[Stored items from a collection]
-*-*-
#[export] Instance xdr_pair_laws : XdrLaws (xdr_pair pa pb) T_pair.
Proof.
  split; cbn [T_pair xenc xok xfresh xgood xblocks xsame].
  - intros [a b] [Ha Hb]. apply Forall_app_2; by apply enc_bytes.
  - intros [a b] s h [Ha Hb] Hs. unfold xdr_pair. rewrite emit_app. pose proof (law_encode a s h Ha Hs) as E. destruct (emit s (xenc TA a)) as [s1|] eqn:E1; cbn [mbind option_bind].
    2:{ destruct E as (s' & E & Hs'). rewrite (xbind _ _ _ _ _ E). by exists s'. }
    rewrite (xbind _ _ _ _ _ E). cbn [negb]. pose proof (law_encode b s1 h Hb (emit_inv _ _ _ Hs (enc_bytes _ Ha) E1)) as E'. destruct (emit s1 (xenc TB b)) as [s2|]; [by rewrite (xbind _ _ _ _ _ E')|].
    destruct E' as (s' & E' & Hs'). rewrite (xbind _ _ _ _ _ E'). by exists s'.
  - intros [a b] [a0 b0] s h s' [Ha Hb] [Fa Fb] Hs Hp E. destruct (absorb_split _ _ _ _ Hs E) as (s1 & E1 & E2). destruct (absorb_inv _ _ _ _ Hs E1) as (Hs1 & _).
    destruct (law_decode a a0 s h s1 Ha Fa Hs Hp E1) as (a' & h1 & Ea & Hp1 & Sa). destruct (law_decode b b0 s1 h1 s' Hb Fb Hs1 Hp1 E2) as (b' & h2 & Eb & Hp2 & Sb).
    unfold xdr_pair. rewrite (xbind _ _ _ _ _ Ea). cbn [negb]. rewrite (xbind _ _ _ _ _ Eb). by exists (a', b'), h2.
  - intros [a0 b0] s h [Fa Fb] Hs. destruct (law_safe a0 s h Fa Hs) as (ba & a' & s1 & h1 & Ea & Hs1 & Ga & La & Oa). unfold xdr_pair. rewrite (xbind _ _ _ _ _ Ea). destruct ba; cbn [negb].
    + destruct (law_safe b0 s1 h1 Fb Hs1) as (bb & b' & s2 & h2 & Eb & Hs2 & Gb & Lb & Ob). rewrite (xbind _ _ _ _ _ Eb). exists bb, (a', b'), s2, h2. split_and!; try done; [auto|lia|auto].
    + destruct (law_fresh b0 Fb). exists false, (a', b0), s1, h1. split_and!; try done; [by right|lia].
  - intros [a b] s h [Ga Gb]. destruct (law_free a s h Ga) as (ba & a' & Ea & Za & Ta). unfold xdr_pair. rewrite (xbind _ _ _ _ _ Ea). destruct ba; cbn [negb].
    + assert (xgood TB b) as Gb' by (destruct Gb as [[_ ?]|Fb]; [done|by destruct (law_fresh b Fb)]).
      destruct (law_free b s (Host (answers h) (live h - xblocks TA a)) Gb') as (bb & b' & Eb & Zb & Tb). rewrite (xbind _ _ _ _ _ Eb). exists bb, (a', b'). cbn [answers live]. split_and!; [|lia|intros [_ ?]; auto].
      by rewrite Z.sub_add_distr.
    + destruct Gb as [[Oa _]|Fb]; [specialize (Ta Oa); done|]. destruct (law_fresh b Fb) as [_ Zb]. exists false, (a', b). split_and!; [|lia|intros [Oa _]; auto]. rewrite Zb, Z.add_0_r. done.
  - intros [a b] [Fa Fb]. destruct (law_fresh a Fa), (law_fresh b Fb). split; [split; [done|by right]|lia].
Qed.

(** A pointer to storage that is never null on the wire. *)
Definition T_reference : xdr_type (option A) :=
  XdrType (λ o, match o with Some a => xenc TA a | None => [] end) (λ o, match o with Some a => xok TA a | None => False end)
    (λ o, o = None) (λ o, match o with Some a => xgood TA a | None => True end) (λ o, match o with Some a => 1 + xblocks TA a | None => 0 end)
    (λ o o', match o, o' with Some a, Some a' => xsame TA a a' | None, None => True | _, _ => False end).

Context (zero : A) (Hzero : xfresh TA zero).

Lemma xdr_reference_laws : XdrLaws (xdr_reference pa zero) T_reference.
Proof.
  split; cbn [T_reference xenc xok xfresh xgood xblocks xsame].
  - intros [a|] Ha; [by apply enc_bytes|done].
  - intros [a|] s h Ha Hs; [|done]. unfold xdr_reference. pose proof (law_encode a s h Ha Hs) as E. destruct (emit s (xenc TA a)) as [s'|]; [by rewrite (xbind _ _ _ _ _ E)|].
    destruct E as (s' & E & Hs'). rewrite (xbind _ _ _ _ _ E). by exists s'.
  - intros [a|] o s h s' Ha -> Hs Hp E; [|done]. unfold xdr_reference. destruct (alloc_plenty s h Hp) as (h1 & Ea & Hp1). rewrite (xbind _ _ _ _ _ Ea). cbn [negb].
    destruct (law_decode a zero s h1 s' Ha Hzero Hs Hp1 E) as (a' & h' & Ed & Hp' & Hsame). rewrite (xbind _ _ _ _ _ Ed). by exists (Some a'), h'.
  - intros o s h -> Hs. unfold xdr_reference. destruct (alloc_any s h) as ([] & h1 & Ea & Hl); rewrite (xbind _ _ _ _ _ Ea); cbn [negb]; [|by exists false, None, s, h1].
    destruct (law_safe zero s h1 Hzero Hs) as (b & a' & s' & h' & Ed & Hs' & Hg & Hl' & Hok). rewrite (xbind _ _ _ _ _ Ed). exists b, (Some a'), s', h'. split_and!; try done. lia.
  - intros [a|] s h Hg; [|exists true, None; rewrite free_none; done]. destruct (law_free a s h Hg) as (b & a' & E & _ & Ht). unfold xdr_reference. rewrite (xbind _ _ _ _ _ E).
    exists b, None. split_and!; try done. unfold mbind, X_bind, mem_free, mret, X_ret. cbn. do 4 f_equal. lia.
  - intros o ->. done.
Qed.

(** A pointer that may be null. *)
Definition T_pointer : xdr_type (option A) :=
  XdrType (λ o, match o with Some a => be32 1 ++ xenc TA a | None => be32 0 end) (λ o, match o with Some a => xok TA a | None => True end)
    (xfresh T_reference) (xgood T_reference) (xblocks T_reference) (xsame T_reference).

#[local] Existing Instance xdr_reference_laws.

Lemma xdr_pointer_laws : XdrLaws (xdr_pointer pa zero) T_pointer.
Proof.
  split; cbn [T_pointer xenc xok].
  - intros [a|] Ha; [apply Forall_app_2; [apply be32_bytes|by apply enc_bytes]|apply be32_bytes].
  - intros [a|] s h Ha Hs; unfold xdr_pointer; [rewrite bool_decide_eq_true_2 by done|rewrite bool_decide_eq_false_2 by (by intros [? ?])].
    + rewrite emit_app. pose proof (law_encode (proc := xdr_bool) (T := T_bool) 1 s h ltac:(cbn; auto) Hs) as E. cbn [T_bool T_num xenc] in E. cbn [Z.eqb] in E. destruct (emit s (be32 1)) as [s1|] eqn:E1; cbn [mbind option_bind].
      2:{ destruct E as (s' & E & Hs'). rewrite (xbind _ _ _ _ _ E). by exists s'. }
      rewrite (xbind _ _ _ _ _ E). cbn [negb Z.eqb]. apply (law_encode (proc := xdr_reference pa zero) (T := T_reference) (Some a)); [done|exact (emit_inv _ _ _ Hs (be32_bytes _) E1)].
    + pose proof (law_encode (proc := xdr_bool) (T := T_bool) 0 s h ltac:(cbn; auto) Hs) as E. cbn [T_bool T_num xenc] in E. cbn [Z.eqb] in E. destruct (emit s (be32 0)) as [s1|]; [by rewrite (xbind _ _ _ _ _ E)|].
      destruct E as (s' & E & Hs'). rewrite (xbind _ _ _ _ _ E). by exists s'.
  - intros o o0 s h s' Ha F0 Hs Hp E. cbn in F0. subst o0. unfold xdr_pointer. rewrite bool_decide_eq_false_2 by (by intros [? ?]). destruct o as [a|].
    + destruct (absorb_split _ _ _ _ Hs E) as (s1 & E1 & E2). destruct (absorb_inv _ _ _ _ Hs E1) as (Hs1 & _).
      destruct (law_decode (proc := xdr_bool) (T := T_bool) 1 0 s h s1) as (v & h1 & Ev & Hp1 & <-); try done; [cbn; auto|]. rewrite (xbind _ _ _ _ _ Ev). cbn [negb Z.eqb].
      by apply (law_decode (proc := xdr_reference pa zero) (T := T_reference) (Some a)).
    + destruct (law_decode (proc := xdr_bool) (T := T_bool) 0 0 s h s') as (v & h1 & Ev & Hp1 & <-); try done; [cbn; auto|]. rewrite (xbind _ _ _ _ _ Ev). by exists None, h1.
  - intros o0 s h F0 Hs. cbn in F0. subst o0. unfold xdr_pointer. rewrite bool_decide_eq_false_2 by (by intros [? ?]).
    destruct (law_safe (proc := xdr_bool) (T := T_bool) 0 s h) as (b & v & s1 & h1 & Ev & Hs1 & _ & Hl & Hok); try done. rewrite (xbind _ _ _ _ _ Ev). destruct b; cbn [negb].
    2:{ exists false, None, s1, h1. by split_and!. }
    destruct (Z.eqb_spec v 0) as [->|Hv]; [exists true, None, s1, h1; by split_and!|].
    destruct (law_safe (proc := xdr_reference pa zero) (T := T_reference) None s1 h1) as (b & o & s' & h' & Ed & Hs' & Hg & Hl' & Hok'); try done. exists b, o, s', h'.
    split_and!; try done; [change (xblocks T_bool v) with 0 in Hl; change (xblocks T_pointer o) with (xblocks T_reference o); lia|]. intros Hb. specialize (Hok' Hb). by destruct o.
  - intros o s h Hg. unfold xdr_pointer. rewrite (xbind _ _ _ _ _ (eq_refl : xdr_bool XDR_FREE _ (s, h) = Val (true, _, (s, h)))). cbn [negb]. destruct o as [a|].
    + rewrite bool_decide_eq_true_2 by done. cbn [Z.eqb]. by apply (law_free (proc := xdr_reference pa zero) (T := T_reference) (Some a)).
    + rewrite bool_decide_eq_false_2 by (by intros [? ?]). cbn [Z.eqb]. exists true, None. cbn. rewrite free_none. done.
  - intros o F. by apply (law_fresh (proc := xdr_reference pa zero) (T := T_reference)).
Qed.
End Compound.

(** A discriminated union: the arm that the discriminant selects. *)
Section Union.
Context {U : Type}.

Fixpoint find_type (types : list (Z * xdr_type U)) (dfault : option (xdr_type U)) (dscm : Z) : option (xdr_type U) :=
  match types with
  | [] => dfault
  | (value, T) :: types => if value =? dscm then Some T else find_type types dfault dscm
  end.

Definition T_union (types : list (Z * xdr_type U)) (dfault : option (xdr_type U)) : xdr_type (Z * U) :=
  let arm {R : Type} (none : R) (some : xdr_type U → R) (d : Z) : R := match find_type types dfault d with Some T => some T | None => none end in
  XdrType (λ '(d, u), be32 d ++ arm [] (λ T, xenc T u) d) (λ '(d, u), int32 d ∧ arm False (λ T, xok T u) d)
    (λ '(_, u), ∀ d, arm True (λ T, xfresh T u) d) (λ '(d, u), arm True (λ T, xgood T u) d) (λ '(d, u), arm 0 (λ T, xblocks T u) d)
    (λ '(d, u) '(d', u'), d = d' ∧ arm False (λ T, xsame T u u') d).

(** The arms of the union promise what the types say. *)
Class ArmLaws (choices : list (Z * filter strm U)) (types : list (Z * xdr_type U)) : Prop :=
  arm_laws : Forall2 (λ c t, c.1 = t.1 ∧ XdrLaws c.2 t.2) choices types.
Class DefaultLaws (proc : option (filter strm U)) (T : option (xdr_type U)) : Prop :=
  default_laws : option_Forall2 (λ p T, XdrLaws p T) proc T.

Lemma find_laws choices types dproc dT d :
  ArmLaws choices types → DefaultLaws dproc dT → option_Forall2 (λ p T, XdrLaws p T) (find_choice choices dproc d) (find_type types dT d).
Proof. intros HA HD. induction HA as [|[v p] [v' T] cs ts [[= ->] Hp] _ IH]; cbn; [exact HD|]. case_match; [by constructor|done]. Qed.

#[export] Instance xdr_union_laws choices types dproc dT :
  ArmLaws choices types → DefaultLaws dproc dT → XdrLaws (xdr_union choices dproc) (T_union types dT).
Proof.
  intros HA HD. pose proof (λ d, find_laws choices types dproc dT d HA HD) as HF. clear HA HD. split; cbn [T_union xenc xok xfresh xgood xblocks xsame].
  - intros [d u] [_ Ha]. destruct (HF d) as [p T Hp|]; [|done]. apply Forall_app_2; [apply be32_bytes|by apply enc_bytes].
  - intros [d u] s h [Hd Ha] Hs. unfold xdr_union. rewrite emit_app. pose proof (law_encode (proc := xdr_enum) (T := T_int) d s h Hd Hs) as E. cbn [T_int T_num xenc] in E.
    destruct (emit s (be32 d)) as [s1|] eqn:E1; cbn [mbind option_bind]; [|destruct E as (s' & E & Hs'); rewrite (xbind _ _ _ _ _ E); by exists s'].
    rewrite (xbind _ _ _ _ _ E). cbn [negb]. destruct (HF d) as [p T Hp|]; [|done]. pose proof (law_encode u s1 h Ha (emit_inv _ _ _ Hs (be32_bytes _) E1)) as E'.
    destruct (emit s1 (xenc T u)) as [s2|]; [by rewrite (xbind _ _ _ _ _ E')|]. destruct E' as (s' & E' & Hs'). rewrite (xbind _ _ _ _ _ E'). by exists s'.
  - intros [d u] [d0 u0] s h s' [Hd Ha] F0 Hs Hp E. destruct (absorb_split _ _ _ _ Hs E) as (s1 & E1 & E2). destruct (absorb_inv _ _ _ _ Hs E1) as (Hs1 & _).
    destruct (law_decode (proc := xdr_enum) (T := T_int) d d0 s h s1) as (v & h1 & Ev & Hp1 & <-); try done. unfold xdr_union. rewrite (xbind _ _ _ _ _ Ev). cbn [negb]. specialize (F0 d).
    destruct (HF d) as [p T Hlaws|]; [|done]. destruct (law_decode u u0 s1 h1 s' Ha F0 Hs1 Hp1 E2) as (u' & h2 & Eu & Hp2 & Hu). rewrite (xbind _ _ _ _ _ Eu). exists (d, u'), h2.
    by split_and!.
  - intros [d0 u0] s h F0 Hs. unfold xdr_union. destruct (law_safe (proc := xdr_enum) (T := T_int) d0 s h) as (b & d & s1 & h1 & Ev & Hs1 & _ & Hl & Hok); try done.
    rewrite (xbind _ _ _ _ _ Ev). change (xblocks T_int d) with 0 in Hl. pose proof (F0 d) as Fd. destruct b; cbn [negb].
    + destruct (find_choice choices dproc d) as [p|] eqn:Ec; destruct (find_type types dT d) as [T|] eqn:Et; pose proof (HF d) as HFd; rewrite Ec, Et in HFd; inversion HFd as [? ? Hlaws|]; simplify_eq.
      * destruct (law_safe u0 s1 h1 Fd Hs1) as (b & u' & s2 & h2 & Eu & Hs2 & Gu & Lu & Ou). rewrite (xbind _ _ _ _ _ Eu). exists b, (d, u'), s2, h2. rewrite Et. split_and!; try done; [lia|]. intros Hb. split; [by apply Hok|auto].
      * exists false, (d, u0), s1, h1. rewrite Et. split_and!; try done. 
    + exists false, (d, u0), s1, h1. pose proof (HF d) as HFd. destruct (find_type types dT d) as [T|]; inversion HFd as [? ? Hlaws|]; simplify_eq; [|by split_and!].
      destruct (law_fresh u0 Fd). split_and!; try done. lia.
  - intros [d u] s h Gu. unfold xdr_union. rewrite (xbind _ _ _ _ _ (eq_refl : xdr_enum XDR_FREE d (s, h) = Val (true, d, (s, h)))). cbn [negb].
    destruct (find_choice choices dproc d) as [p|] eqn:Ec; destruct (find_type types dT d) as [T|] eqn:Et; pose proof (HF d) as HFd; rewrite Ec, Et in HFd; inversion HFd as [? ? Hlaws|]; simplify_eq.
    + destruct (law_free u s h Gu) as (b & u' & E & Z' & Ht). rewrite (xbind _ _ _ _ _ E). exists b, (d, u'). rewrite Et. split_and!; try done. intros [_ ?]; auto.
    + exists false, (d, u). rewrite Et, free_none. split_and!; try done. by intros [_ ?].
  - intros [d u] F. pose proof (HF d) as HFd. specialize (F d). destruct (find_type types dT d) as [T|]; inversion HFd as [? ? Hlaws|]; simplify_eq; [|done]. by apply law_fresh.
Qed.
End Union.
-*-*-
#### Problem to work on:
Among the lines above, repeat exactly those from the line with "- intros [a b] s h [Ga" to the line with "(law_fresh b Fb)]).", counting both ends.

#### Solution for this exercise:
  - intros [a b] s h [Ga Gb]. destruct (law_free a s h Ga) as (ba & a' & Ea & Za & Ta). unfold xdr_pair. rewrite (xbind _ _ _ _ _ Ea). destruct ba; cbn [negb].
    + assert (xgood TB b) as Gb' by (destruct Gb as [[_ ?]|Fb]; [done|by destruct (law_fresh b Fb)]).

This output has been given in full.